Assim, por exemplo, quando Machiavel escreve que o príncipe deve ter as qualidades que ele aparenta, estaria enunciando uma condição fundamental da política como ela era em seu tempo e continua a ser até os dias de hoje, que é "se desenrolar na aparência"; quando Machiavel diz que o príncipe tem que ter domínio de si para poder desenvolver posições contrárias no caso de ser necessário, isso significaria que, no campo da política, nãohá lugar para os valores de uma moral abstrata.

 Enfim, a  verdade na política é aquela de quem tem o poder e que não vê a própria imagem passada aos outros.

Merleau-Ponty vê, na obra O Príncipe, de Machiavel, a descrição da política como ela tem sido e é através dos tempos e, como vimos, em tal política não há lugar para a Ética. A questão que colocaríamos seria a seguinte: É mesmo possível falar de uma Ética em Machiavel?

Responderíamos que a busca de Machiavel pela compreensão dos comportamentos sociais e políticos não tem como objetivo propriamente o caráter destes enquanto se mostram em si mesmos, mas, sim, enquanto se mostram à luz de uma meta geral: a obtenção e a manutenção do poder político.

Uma visão ética é sempre uma visão concreta, o que significa uma visão completa tanto da "morada interior", ou seja, tanto dos fenômenos em si mesmos, quanto da "morada exterior", ou dos fatos em si. 

A visão de Machiavel permanece na "morada exterior", ou seja, nos fatos.
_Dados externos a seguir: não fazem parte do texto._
Lemma HT_ret {A} (P : W → Prop) (a : A) (Q : A → W → Prop) : (∀ w, P w → Q a w) → HT P (ret a) Q.
Proof. intros Hq w Hw. by apply Hq. Qed.
Lemma HT_throw {A} (P : W → Prop) e (Q : A → W → Prop) : (∀ w, P w → I w) → HT P (throw e) Q.
Proof. intros Hq w Hw. by apply Hq. Qed.
Lemma HT_bind {A B} P (m : M W A) (f : A → M W B) Q T :
  HT P m Q → (∀ a, HT (Q a) (f a) T) → HT P (bind m f) T.
Proof.
  intros Hm Hf w Hw. unfold bind. specialize (Hm w Hw). destruct (m w) as [[a|e] w1]; [|done].
  by apply Hf.
Qed.
Lemma HT_pure {A} (P : W → Prop) (F : Prop) (m : M W A) Q :
  (∀ w, P w → F) → (F → HT P m Q) → HT P m Q.
Proof. intros HF Hm w Hw. apply Hm; eauto. Qed.
Lemma HT_conseq {A} (P P' : W → Prop) (m : M W A) (Q Q' : A → W → Prop) :
  HT P' m Q' → (∀ w, P w → P' w) → (∀ a w, Q' a w → Q a w) → HT P m Q.
Proof.
  intros Hm HP HQ w Hw. specialize (Hm w (HP w Hw)). destruct (m w) as [[a|e] w1]; auto.
Qed.
Lemma HT_ignore {A} P (m : M W A) : HT P m (λ _, I) → HT P (ignore m) (λ _, I).
Proof. intros Hm w Hw. unfold ignore. specialize (Hm w Hw). by destruct (m w) as [[a|e] w1]. Qed.

(** Reads, with a fact about the answer in the state they run in. *)
Lemma HT_read {A} (P : W → Prop) (m : M W A) (Q : A → W → Prop) :
  Stable m → respects P → (∀ w, P w → I w) →
  (∀ w a, P w → (m w).1 = Ok a → Q a w) → (∀ a, respects (Q a)) →
  HT P m (λ a w, P w ∧ Q a w).
Proof.
  intros Hs HP HI HQ HrQ w Hw. specialize (Hs w). specialize (HQ w).
  destruct (m w) as [[a|e] w1]; simpl in *; [split|].
  - by eapply HP.
  - eapply HrQ; [done|]. by apply HQ.
  - eapply respects_Inv; [done|]. by apply HI.
Qed.
Lemma HT_stable {A} (P : W → Prop) (m : M W A) :
  Stable m → respects P → (∀ w, P w → I w) → HT P m (λ _, P).
Proof.
  intros Hs HP HI. eapply HT_conseq; [by apply (HT_read P m (λ _ _, True)); auto with auth|done|].
  by intros a w [? _].
Qed.

(** *** Reads *)
Lemma mark_at_spec key w : ∃ w',
  mark_at key w = (Ok (match m_cache w with
                       | Some k => match kv_at k (m_now w) key with
                                   | Some (Raw s) => ParseInt s
                                   | _ => None end
                       | None => None end), w').
Proof.
  unfold mark_at, nowM, gets, bind, attempt, cacheM. destruct (m_cache w) as [k|]; [|by eexists].
  destruct (RevokedAt (m_now w) key k) as [r k'] eqn:E. apply RevokedAt_run in E as [_ Hr].
  eexists. unfold ret. do 2 f_equal.
  destruct (kv_at k (m_now w) key) as [[s|j]|]; [destruct (ParseInt s)|..]; by rewrite Hr.
Qed.

Lemma mark_at_Some k w key n :
  m_cache w = Some k → mark_of k (m_now w) key n → ∃ w', mark_at key w = (Ok (Some n), w') ∧ stable w w'.
Proof.
  intros Hk (s & Hat & Hp). destruct (mark_at_spec key w) as [w' E]. rewrite Hk, Hat, Hp in E.
  exists w'. split; [done|]. pose proof (Stable_mark_at key w) as Hs. by rewrite E in Hs.
Qed.

Lemma mark_at_run key w : ∃ o w', mark_at key w = (Ok o, w') ∧ stable w w'.
Proof.
  destruct (mark_at_spec key w) as [w' E]. do 2 eexists. split; [done|].
  pose proof (Stable_mark_at key w) as Hs. by rewrite E in Hs.
Qed.

Lemma mark_of_stable w w' k k' key n :
  stable w w' → m_cache w = Some k → m_cache w' = Some k' →
  mark_of k (m_now w) key n → mark_of k' (m_now w') key n.
Proof.
  intros [_ _ Hn _ Hc] Hk Hk' (s & Hat & Hp). rewrite Hk, Hk' in Hc. exists s. split; [|done].
  rewrite Hn, Hc; [done|lia].
Qed.

Lemma stable_cache_Some w w' k : stable w w' → m_cache w = Some k → ∃ k', m_cache w' = Some k'.
Proof. intros [_ _ _ _ Hc] Hk. rewrite Hk in Hc. destruct (m_cache w'); [eauto|done]. Qed.

(** The check every resolution makes sees a live mark. *)
Lemma revoked_marked k w v b :
  m_cache w = Some k → marked k (m_now w) v → (revoked v w).1 = Ok b → b = true.
Proof.
  intros Hk Hm. unfold revoked, bind.
  destruct (mark_at_run (RevokedSessionKey (vID v)) w) as (o1 & w1 & E1 & S1). rewrite E1.
  destruct o1 as [n1|]; [by intros [= <-]|].
  destruct (mark_at_run (RevokedUserKey (vUserID v)) w1) as (o2 & w2 & E2 & S2). rewrite E2.
  destruct (stable_cache_Some _ _ _ S1 Hk) as [k1 Hk1].
  destruct (stable_cache_Some _ _ _ S2 Hk1) as [k2 Hk2].
  destruct Hm as [[n Hm]|[(n & Hm & Hle)|(n & Hm & Hle)]].
  - destruct (mark_at_Some _ _ _ _ Hk Hm) as (w' & E & _). congruence.
  - eapply (mark_of_stable w w1) in Hm; [|done..].
    destruct (mark_at_Some _ _ _ _ Hk1 Hm) as (w' & E & _). rewrite E in E2. injection E2 as <- <-.
    rewrite (proj2 (Z.ltb_ge n (vCreatedAt v))) by done. by intros [= <-].
  - eapply (mark_of_stable w w1) in Hm; [|done..]. eapply (mark_of_stable w1 w2) in Hm; [|done..].
    destruct (mark_at_Some _ _ _ _ Hk2 Hm) as (w' & E & _).
    destruct (match o2 with Some _ => _ | None => _ end); [by intros [= <-]|].
    rewrite E. simpl. intros [= <-]. by rewrite (proj2 (Z.ltb_ge n (vCreatedAt v))).
Qed.

Lemma getView_spec h w ov :
  (getView h w).1 = Ok ov →
  match ov with
  | Some v => ∃ k, m_cache w = Some k ∧ view_at k (m_now w) h v
  | None => ∀ k v, m_cache w = Some k → ¬ view_at k (m_now w) h v
  end.
Proof.
  unfold getView, nowM, gets, bind, attempt, cacheM. destruct (m_cache w) as [k|]; [|by intros [= <-]].
  destruct (kv_get (m_now w) (SessionKey h) k) as [r k'] eqn:E. apply kv_get_run in E as [-> _].
  simpl. unfold view_at. destruct (kv_at k (m_now w) (SessionKey h)) as [[s|j]|] eqn:Ea; intros [= <-].
  - intros k0 v [= <-] (j & ? & _). congruence.
  - destruct (view_of_json j) as [v|] eqn:Ev; [eauto 10|]. intros k0 v [= <-] (j' & ? & ?). congruence.
  - intros k0 v [= <-] (j & ? & _). congruence.
Qed.

Lemma HT_getView h :
  HT I (getView h) (λ ov w, I w ∧ match ov with
    | Some v => cachedv v w ∧ at_key h (vID v) w
    | None => ∀ id, at_key h id w end).
Proof.
  apply (HT_read I _ (λ ov w, match ov with
    | Some v => cachedv v w ∧ at_key h (vID v) w | None => ∀ id, at_key h id w end));
    auto using Stable_getView, respects_Inv.
  - intros w ov HI Hg. apply getView_spec in Hg. destruct ov as [v|].
    + destruct Hg as (k & Hk & Hv). split.
      * destruct (inv_views _ _ _ HI k (m_now w) h v) as (_ & B & x & Hx & Ha & Hm); [done|lia|done|].
        split; [done|]. exists x. split_and!; try done. intros Hrev. exists k. split; [done|].
        by destruct (Hm Hrev).
      * intros k' v' Hk' (j & Hj & Hv'). destruct Hv as (j0 & ? & ?). congruence.
    + intros id k v Hk Hv. by destruct (Hg k v).
  - intros [v|]; [auto with auth|]. intros w w' Hs Hw id. by eapply respects_at_key.
Qed.

(** Refreshing a view keeps whose session it is. *)
Definition same_ident v v' : Prop :=
  vID v' = vID v ∧ vTenantID v' = vTenantID v ∧ vUserID v' = vUserID v ∧
  vCreatedAt v' = vCreatedAt v ∧ vIdle v' = vIdle v.

Lemma same_ident_trans v1 v2 v3 : same_ident v1 v2 → same_ident v2 v3 → same_ident v1 v3.
Proof. unfold same_ident. naive_solver congruence. Qed.

Lemma cachedv_ident v v' w : same_ident v v' → cachedv v w → cachedv v' w.
Proof.
  intros (E1 & E2 & E3 & E4 & E5). unfold cachedv, agrees, marked. by rewrite E1, E2, E3, E4, E5.
Qed.
Lemma good_ident v v' w : same_ident v v' → good v w → good v' w.
Proof. intros (E1 & E2 & E3 & E4 & E5). unfold good, agrees. by rewrite E1, E2, E3, E4, E5. Qed.

Lemma loadProfile_ident v w v' : (loadProfile v w).1 = Ok v' → same_ident v v'.
Proof.
  unfold loadProfile, bind, attempt. destruct (storeM _ w) as [[u|e] w1]; by intros [= <-].
Qed.

Lemma refreshIfStale_ident v w v' : (refreshIfStale v w).1 = Ok v' → same_ident v v'.
Proof.
  unfold refreshIfStale. unfold bind at 1. destruct (tenantVersion _ w) as [[cur|e] w1]; [|done].
  case_bool_decide; [by intros [= <-]|]. unfold bind, attempt.
  destruct (storeM _ w1) as [[roles|e] w2]; [|by intros [= <-]].
  intros Hl. by apply loadProfile_ident in Hl.
Qed.

Lemma HT_read_pure {A} P (m : M W A) (F : A → Prop) :
  Stable m → respects P → (∀ w, P w → I w) → (∀ w a, P w → (m w).1 = Ok a → F a) →
  HT P m (λ a w, P w ∧ F a).
Proof. intros. apply (HT_read P m (λ a _, F a)); auto with auth. Qed.

Lemma HT_frame {A} P (m : M W A) Q (F : W → Prop) :
  Stable m → respects F → HT P m Q → HT (λ w, P w ∧ F w) m (λ a w, Q a w ∧ F w).
Proof.
  intros Hs HF Hm w [Hw HFw]. specialize (Hm w Hw). specialize (Hs w).
  destruct (m w) as [[a|e] w1]; [|done]. split; [done|]. by eapply HF.
Qed.

Lemma liveTenant_idle x w tp :
  idle_bounded (tenantsW w) → (liveTenant x w).1 = Ok tp → (IdleTimeout tp.2 <= R)%Z.
Proof.
  intros HI. unfold liveTenant, bind, attempt, storeM.
  destruct (ss_tenant (STenantID x) (m_st w)) as [r s'] eqn:E. apply ss_tenant_law in E as (_ & _ & Ht).
  destruct r as [t|e]; [|done]. case_bool_decide; [done|].
  destruct (ParsePolicy _ _) as [pol [e|]] eqn:Ep; [done|]. intros [= <-]. simpl.
  eapply HI; [|done]. by apply Ht.
Qed.

Lemma HT_liveTenant x P : respects P → (∀ w, P w → I w) →
  HT P (liveTenant x) (λ tp w, P w ∧ (IdleTimeout tp.2 <= R)%Z).
Proof.
  intros HP HI. apply (HT_read_pure P _ (λ tp, (IdleTimeout tp.2 <= R)%Z)); auto using Stable_liveTenant.
  intros w a Hw. by apply liveTenant_idle, (inv_idle _ _ _ (HI w Hw)).
Qed.

Definition row_of (x : Session) w : Prop := rowsW w !! SID x = Some x.
Lemma respects_row_of x : respects (row_of x).
Proof. intros w w' [Hr _ _ _ _]. unfold row_of. by rewrite Hr. Qed.
Hint Resolve respects_row_of : auth.

Lemma good_rowView x t pol roles w :
  row_of x w → SRevokedAt x = None → (IdleTimeout pol <= R)%Z → good (rowView x t pol roles) w.
Proof. intros Hx Hr Hi. split; [done|]. exists x. done. Qed.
E a pergunta final é: O poder deve decorrer do governar, do caráter próprio deste, do que lhe é único e singular? Ou, ao contrário, o governar deve decorrer do poder?

Duas são as consequências principais da visão da política em Machiavel, no que concerne à Ética, a nosso ver:

1) O ético ou a Ética estará necessariamente ausente em suas considerações sobre a política, uma vez que tais considerações não contemplam a ação política em seu sentido mais próprio, buscando esse sentido fora dela.
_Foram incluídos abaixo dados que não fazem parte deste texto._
(* ===== verification/SessionsApi.v ===== *)
(** * The session API of the gRPC server
      (internal/grpcapi/exchange.go, sessions.go, enrollment.go)

    Platform services exchange sessions for access tokens, read the revocation
    feed, introspect tokens and redeem enrollment tokens.  The verified peer is
    an argument; so are the ring of signing keys, which no call changes, and
    the order in which its map is ranged. *)
From S2P Require Import Prelude GoStrings Regex PermRef TenantCtx Models Cache Token AuditEvents Session AuthClient.
#[local] Open Scope list_scope.
#[local] Open Scope Z_scope.
#[local] Open Scope go_scope.

Definition rpcErr (c msg : string) : err := ErrText (c +:+ ": " +:+ msg).
Definition nilTenant : string := "00000000-0000-0000-0000-000000000000".
(** The writer drops events it finds invalid, and the caller ignores that. *)
Definition valid_events (e : Event) : list Event := match ValidateEvent e with Ok _ => [e] | Err _ => [] end.
Definition service_refusal (typ tid svc subjectKind subjectID outcome reason : string) (d : Details) : Event :=
  mkEventFull typ tid "" "service" svc subjectKind subjectID outcome reason "" "" "" "" d.
(** time.Duration(n) * time.Second, an int64 multiplication. *)
Definition wrap64 (n : Z) : Z := (n + 2 ^ 63) mod 2 ^ 64 - 2 ^ 63.
Definition secs (n : Z) : Z := wrap64 (n * Dur.second).

(** ** Texts (sessions.go) *)
Fixpoint has_prefix (sub s : string) : bool :=
  match sub, s with
  | EmptyString, _ => true
  | String a sub', String b s' => Ascii.eqb a b && has_prefix sub' s'
  | _, EmptyString => false
  end.
Fixpoint indexOf (s sub : string) : Z :=
  if has_prefix sub s then 0
  else match s with
       | EmptyString => -1
       | String _ s' => let i := indexOf s' sub in if i <? 0 then -1 else i + 1
       end.
Definition contains (s sub : string) : bool :=
  (String.length sub <=? String.length s)%nat && (bool_decide (s = sub) || (String.length sub =? 0)%nat || (0 <=? indexOf s sub)).

(** ** Tokens for sessions (exchange.go) *)
Record SessionIdentity : Type := mkSessionIdentity {
  SiUserID : string; SiTenantID : string; SiSessionID : string; SiRoles : list string; SiAMR : list string; SiOperator : bool;
  SiDisplayName : string; SiAvatarURL : string }.
Definition sessionIdentity (a : Actor) : SessionIdentity :=
  mkSessionIdentity (AUserID a) (ATenantID a) (ASessionID a) (ARoles a) (AAMR a) (bool_decide (AKind a = KindOperator)) (ADisplayName a) (AAvatarURL a).
Record ExchangeResponse : Type := mkExchangeResponse { ExIdentity : SessionIdentity; ExToken : string; ExExpiresAt : Z }.

Section Sessions.
Context {S K KS : Type} `{SessionStore S} `{KV K} `{JWT}.
Context (HashToken : string → string) (newID : nat → string).
Context (iss : string) (r : Ring KS) (ord : list string) (peer : option string).
(** err.Error() of the error that checking the token [tok] gave: the text of
    the JWT library is part of it. *)
Context (errorText : string → err → string).
Notation W := (Manager S K).
Notation svc := (default "" peer).

Definition emitV (e : Event) : M W unit := for_each (valid_events e) emit.

Definition mint (a : Actor) (audience op : string) : M W (string * Z) :=
  jti <- NewID newID ;;
  match Issue iss jti ord r (Token.mkRequest (AUserID a) (ATenantID a) (ASessionID a) (ARoles a) (AAMR a) audience 0) with
  | Err _ => emitV (service_refusal TokenExchanged (ATenantID a) svc "session" (ASessionID a) "failed" (op +:+ "_mint_failed") []) ;;;
             throw (rpcErr "Unavailable" "token unavailable")
  | Ok (tok, c) => emitV (service_refusal TokenExchanged (ATenantID a) svc "session" (ASessionID a) "ok" op [("audience", audience : detail)]) ;;;
                   ret (tok, default 0 (pExp c))
  end.
Definition Exchange (secret audience : string) : M W ExchangeResponse :=
  ra <- attempt (Resolve HashToken secret) ;;
  match ra with
  | Err _ => emitV (service_refusal TokenExchanged nilTenant svc "" "" "refused" "no_session" []) ;;; throw (rpcErr "Unauthenticated" "no_session")
  | Ok a => te <- mint a audience "exchange" ;; ret (mkExchangeResponse (sessionIdentity a) te.1 te.2)
  end.
Definition MintToken (tid sid audience : string) : M W ExchangeResponse :=
  ra <- attempt (ByID tid sid) ;;
  match ra with
  | Err _ => emitV (service_refusal TokenExchanged nilTenant svc "session" sid "refused" "no_session" []) ;;; throw (rpcErr "Unauthenticated" "no_session")
  | Ok a => te <- mint a audience "mint" ;; ret (mkExchangeResponse (sessionIdentity a) te.1 te.2)
  end.

(** ** The revocation feed (sessions.go) *)
Definition feedCursor (now : Z) (c : string) : result Z :=
  if bool_decide (c = "") then Ok (now - RevocationRetention)
  else match ParseInt c with Some n => Ok n | None => Err (rpcErr "InvalidArgument" "malformed cursor") end.
Definition toProto (x : Revocation) : RevEntry := mkRevEntry (RevTS x) (RevKind x) (RevSubjectID x) (RevTenantID x) (RevReason x).
Definition RevokedSince (cursor : string) (limit : Z) : M W (list RevEntry * string) :=
  now <- nowM ;;
  since <- lift (feedCursor now cursor) ;;
  let limit := if (limit <=? 0) || (1000 <? limit) then 1000 else limit in
  re <- attempt (Since since limit) ;;
  match re with
  | Err _ => throw (rpcErr "Unavailable" "feed unavailable")
  | Ok entries =>
      let start := if bool_decide (cursor = "") then FormatInt since else cursor in
      ret (toProto <$> entries, match last entries with Some e => FormatInt (RevTS e) | None => start end)
  end.
(** One turn of the loop of Watch: what [send] takes is delivered and moves the
    position; a failing send ends the stream. *)
Fixpoint watch_send (send : RevEntry → bool) (l : list Revocation) (since : Z) : list RevEntry * Z * bool :=
  match l with
  | [] => ([], since, true)
  | e :: l' => if send (toProto e)
               then let '(sent, t, ok) := watch_send send l' (RevTS e) in (toProto e :: sent, t, ok)
               else ([], since, false)
  end.
Definition watch_poll (send : RevEntry → bool) (since : Z) : M W (list RevEntry * Z * bool) :=
  re <- attempt (Since since 1000) ;;
  match re with
  | Err _ => throw (rpcErr "Unavailable" "feed unavailable")
  | Ok entries => ret (watch_send send entries since)
  end.

(** ** Introspection (sessions.go) *)
Record IntrospectResponse : Type := mkIntrospect {
  IrActive : bool; IrReason : string; IrUserID : string; IrTenantID : string; IrSessionID : string; IrRoles : list string; IrExpiresAt : option Z }.
Definition orActive (x : string) : string := if bool_decide (x = "") then "active" else x.
Definition invalid_reason (tok : string) (e : err) : string :=
  match e with
  | ErrUnknownKid _ => "invalid"
  | _ => if contains (errorText tok e) "expired" then "expired" else "invalid"
  end.
(** The entry ends the token with these claims. *)
Definition feed_hits (iat : Z) (c : Payload) (e : Revocation) : bool :=
  negb (unix (RevTS e) <? unix iat) &&
  (bool_decide (RevKind e = "session" ∧ RevSubjectID e = pSID c) || bool_decide (RevKind e = "user" ∧ RevSubjectID e = pSub c) ||
   bool_decide (RevKind e = "tenant" ∧ RevSubjectID e = pTID c)).
Definition Introspect (tok : string) : M W IntrospectResponse :=
  match IssuerVerify iss r tok with
  | Err e =>
      let reason := invalid_reason tok e in
      emitV (service_refusal AuthzDenied nilTenant svc "" "" "refused" ("introspect_" +:+ reason) []) ;;;
      ret (mkIntrospect false reason "" "" "" [] None)
  | Ok c =>
      match pIat c, pExp c with
      | Some iat, Some exp =>
          re <- attempt (Since (iat - Dur.second) 1000) ;;
          match re with
          | Err _ => throw (rpcErr "Unavailable" "feed unavailable")
          | Ok entries =>
              let hit := existsb (feed_hits iat c) entries in
              let reason := if hit then "revoked" else "" in
              emitV (service_refusal AuthzDenied (pTID c) svc "session" (pSID c) (if hit then "refused" else "ok") ("introspect_" +:+ orActive reason) []) ;;;
              ret (mkIntrospect (negb hit) reason (pSub c) (pTID c) (pSID c) (pRoles c) (Some exp))
          end
      | _, _ => throw (ErrText "nil pointer dereference")
      end
  end.
End Sessions.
2) Não há regras propriamente de moralidade em sua concepção política, pois, sem fundamento ético, não há moralidade. As regras de comportamento por ele apresentadas são meros instrumentos de ação em busca do poder e de sua manutenção. Para não citar senão algumas:

A opressão: para permanecer no poder, é permitido, segundo Machiavel, usar de meios coercitivos, como oprimir, cultivando o medo. Pode-se, ainda, recorrer a medidas primitivas mais sumárias com relação aos que subvertem a política adotada, como as execuções.

A destruição: em alguns casos, de acordo com Machiavel, é aconselhável destruir cidades inteiras, quando o controle destas torna-se difícil, tendo em vista a existência de grupos de cidadãos, dotados de consciência política, buscando subverter a política implantada.
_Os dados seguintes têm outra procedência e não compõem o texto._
(* ===== verification/FeedRuns.v ===== *)
(** * Concrete runs of the session API

    Witnesses of the theorems on the feed, introspection and enrollment, and
    three runs that show defects: a page border inside an instant loses
    entries, introspection overlooks an entry beyond the first page, and an
    enrollment lifetime overflows into an accepted one. *)
From S2P Require Import Prelude GoStrings Base64 Envelope Models Cache Token RingSafety TokenSafety TokenRuns AuthClient ClientSafety TenantCtx AuditEvents Session MemStore SessionSafety SessionRuns SessionsApi SessionsApiSafety EnrollApi.
#[local] Open Scope list_scope.
#[local] Open Scope Z_scope.
#[local] Open Scope go_scope.

(** The token of TokenRuns belongs to u1 in t1.  Its user is signed out
    everywhere five minutes after it was issued. *)
Definition f0 : World := set_now (start RawEmpty) TC.
Definition outU1 : M World unit := RevokeUser sysCtx "t1" "u1" ReasonAdmin "".
Definition f1 : World := (outU1 f0).2.
Definition reader : Verifier := (RefreshKeys (Ok keyset) (NewVerifier ccfg true TC)).2.
Lemma reader_reached : @client_reach jwt1 ccfg true reader.
Proof. exists TC. apply rtc_once. apply (cs_refresh (Ok keyset)). Qed.

Lemma f1_times : forallb (λ x, in_int64 (RevTS x)) (Revs (m_st f1)) = true.
Proof. vm_compute. reflexivity. Qed.
Lemma f1_feed : after (TC - RevocationRetention) (Revs (m_st f1)) = [mkRevocation TC "user" "u1" "t1" ReasonAdmin].
Proof. vm_compute. reflexivity. Qed.

Lemma revocation_reaches_clients_witness :
  is_ok (@Verify jwt1 (Ok keyset) "tok" client2).1 = true ∧
  ∃ v1, SyncRevocations (feedOf 0 f1) reader = (Ok tt, v1) ∧
    ∀ id v3, @Verify jwt1 (Ok keyset) "tok" v1 = (Ok id, v3) → iUserID id = "u1" ∧ iTenantID id = "t1" → unix TC < unix (iIssuedAt id).
Proof.
  split; [vm_compute; reflexivity|].
  destruct (@revocation_reaches_clients jwt1 _ _ (oneJWT_laws kid1 (toy_key 0%nat) pay1) Memory _ ccfg outU1 (λ _ id, iUserID id = "u1" ∧ iTenantID id = "t1")
    f0 f1 reader (TC - RevocationRetention)) as (v1 & E & Hv).
  - apply rv_user.
  - exact (run_ok outU1 f0 tt ltac:(vm_compute; reflexivity)).
  - exact reader_reached.
  - vm_compute. reflexivity.
  - vm_compute. reflexivity.
  - apply Forall_forall. intros x Hx. apply (proj1 (forallb_forall (λ x, in_int64 (RevTS x)) (Revs (m_st f1))) f1_times x). by apply list_elem_of_In.
  - rewrite f1_feed. intros i x y Hx Hy. by destruct i.
  - rewrite f1_feed. apply Nat.leb_le. vm_compute. reflexivity.
  - exists v1. split; [exact E|]. intros id v3 Ev Hid. refine (Hv v1 (Ok keyset) "tok" id v3 (rtc_refl _ _) _ Ev Hid). left. vm_compute. discriminate.
Defined.

Definition askTok (w : World) : result IntrospectResponse := (@Introspect Store Memory MemKeys _ jwt1 "https://auth" ring3 (Some "svc") (λ _ _, "") "tok" w).1.
Lemma introspect_exact_witness :
  askTok f0 = Ok (mkIntrospect true "" "u1" "t1" "s1" ["viewer"] (pExp pay1)) ∧ askTok f1 = Ok (mkIntrospect false "revoked" "u1" "t1" "s1" ["viewer"] (pExp pay1)) ∧
  ∃ res w', @Introspect Store Memory MemKeys _ jwt1 "https://auth" ring3 (Some "svc") (λ _ _, "") "tok" f0 = (Ok res, w') ∧ IrUserID res = "u1".
Proof.
  split; [vm_compute; reflexivity|]. split; [vm_compute; reflexivity|].
  destruct (@introspect_exact jwt1 Memory MemKeys "https://auth" ring3 (Some "svc") (λ _ _, "") "tok" f0) as (res & w' & E & _ & _ & _ & Hp).
  - intros p iat Hv Hi. apply Nat.leb_le. vm_compute. reflexivity.
  - exists res, w'. split; [exact E|]. apply (Hp pay1). vm_compute. reflexivity.
Defined.

(** ** Exchange *)
(** The session of u1 is exchanged for a token while it lives; after the user
    is signed out, no cookie or id gives a token for it. *)
Definition pay3 : Payload :=
  mkPayload "https://auth" "u1" ["gw"] (Some (numericDate T0)) (Some (numericDate T0)) (Some (numericDate (T0 + 900 * Dur.second))) "aa" "t1" "a" ["member"] ["pwd"] [].
Definition jwt3 : JWT := oneJWT kid1 (toy_key 0%nat) pay3.
Definition exchange1 (w : World) : result ExchangeResponse := (@Exchange Store Memory MemKeys _ _ jwt3 tokHash seqID "https://auth" ring1 [kid1] None "tok1" "gw" w).1.
Lemma w2_reached : rtc (step tokHash seqID) (start RawEmpty) w2.
Proof. eapply rtc_r; [apply w1_reached|]. apply step_revoke_user. Qed.
Lemma revoked_session_gets_no_token_witness :
  is_ok (exchange1 w1) = true ∧ is_ok (exchange1 w2) = false ∧
  ∀ tid sid audience out w3, @MintToken Store Memory MemKeys _ _ jwt3 seqID "https://auth" ring1 [kid1] None tid sid audience (tick Dur.minute w2) = (Ok out, w3) →
    SiSessionID (ExIdentity out) ≠ "a".
Proof.
  split; [vm_compute; reflexivity|]. split; [vm_compute; reflexivity|].
  destruct (@revoked_session_gets_no_token Store Memory MemKeys _ _ _ _ jwt3 tokHash seqID _ (start RawEmpty) w2 (tick Dur.minute w2) "a" "https://auth" ring1 [kid1] None) as [_ Hm].
  - apply start_initial.
  - apply manager_steps. exact w2_reached.
  - eexists. split; [vm_compute; reflexivity|done].
  - apply manager_steps, rtc_once, step_tick; [done|vm_compute; reflexivity].
  - intros tid sid audience out w3 E. exact (proj1 (Hm tid sid audience out w3 E)).
Defined.

(** ** Enrollment *)
Definition e0 : EW := mkEW ∅ [] TC 0%nat.
Definition anyUUID (s : string) : option string := Some s.
Definition jwt2 : JWT := oneJWT kid1 (toy_key 0%nat) pay2.

(** ** Defects *)
(** u1 has three sessions and signs out the other two: both entries carry the
    same time.  A reader with pages of one entry gets the first of them and
    then, from its cursor, nothing. *)
Definition f2 : World := set_now (signed_in DefaultPolicy (signed_in DefaultPolicy (signed_in DefaultPolicy (start RawEmpty)))) TC.
Definition f3 : World := (RevokeUser sysCtx "t1" "u1" ReasonAdmin "a" f2).2.
Example page_border_loses :
  (length (Revs (m_st f3)) = 2)%nat ∧
  match feedOf 1 f3 "" with
  | Ok (l, next) => (length l = 1)%nat ∧ feedOf 1 f3 next = Ok ([], next)
  | Err _ => False
  end.
Proof. vm_compute. repeat split. Qed.

(** A thousand sign-outs of others within the token's life, then u1's: the
    token is still called active. *)
Definition f4 : World :=
  mkManager (set_Revs (m_st f0) (repeat (mkRevocation TC "session" "other" "t1" ReasonAdmin) 1000 ++ [mkRevocation TC "user" "u1" "t1" ReasonAdmin])) None [] TC [] 0%nat.
Example introspect_overlooks : askTok f4 = Ok (mkIntrospect true "" "u1" "t1" "s1" ["viewer"] (pExp pay1)).
Proof. vm_compute. reflexivity. Qed.

(** More than a day is refused, but about 584 years wrap around to ten minutes
    and are minted. *)
Example ttl_overflows :
  let mintFor n := (@MintEnrollmentToken MemKeys jwt2 (λ _, "j1") "https://auth" None ring1 [kid1] "t1" ["/svc/mail"] n e0).1 in
  is_ok (mintFor 86401) = false ∧ is_ok (mintFor 18446744674) = true.
Proof. vm_compute. split; reflexivity. Qed.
A mentira: diz Machiavel, no capítulo XVIII da obra O Príncipe, que um príncipe prudente não pode e nem deve guardar a palavra dada, se isso vier a prejudicá-lo ou quando as causas que determinaram a palavra dada cessarem de existir. Enfim, ser um bom simulador e dissimulador é uma das qualidades do bom governante.

E, assim, muitos outros exemplos do pensamento em política de Machiavel se encontram em sua obra principal, O Príncipe, cuja leitura aconselhamos. Ao fazê-la, você perceberá o quanto suas ideias são atuais e em plena vigência em nossa época.

No que diz respeito a convicções pessoais, estas configuram uma moralidade pessoal e não propriamente uma Ética, uma vez que se fundamentam em valores e normas culturais.

Quanto a uma Ética da responsabilidade, ela concerne a consequências e não a resultados. Em uma área como a política, particularmente assolada por circunstâncias, a postura ética
é essencial (Aristóteles, recordemos, considerava a Ética como propedêutica à política), pois toda circunstância, por sua própria natureza, não comporta regras ou princípios gerais. Ela é fundamentalmente singular. 

Atender às circunstâncias é buscar compreendê-las, o que significa "dar a justa medida", captando seus sentidos (direções) e possibilidades. É trabalho para uma equipe de profissionais, pois implica a atuação de vários campos do saber. Não há "savoir-faire", nem mesmo o político, como parece pretender Machiavel, que substitua o saber das razões que fundamentam uma situação circunstancial.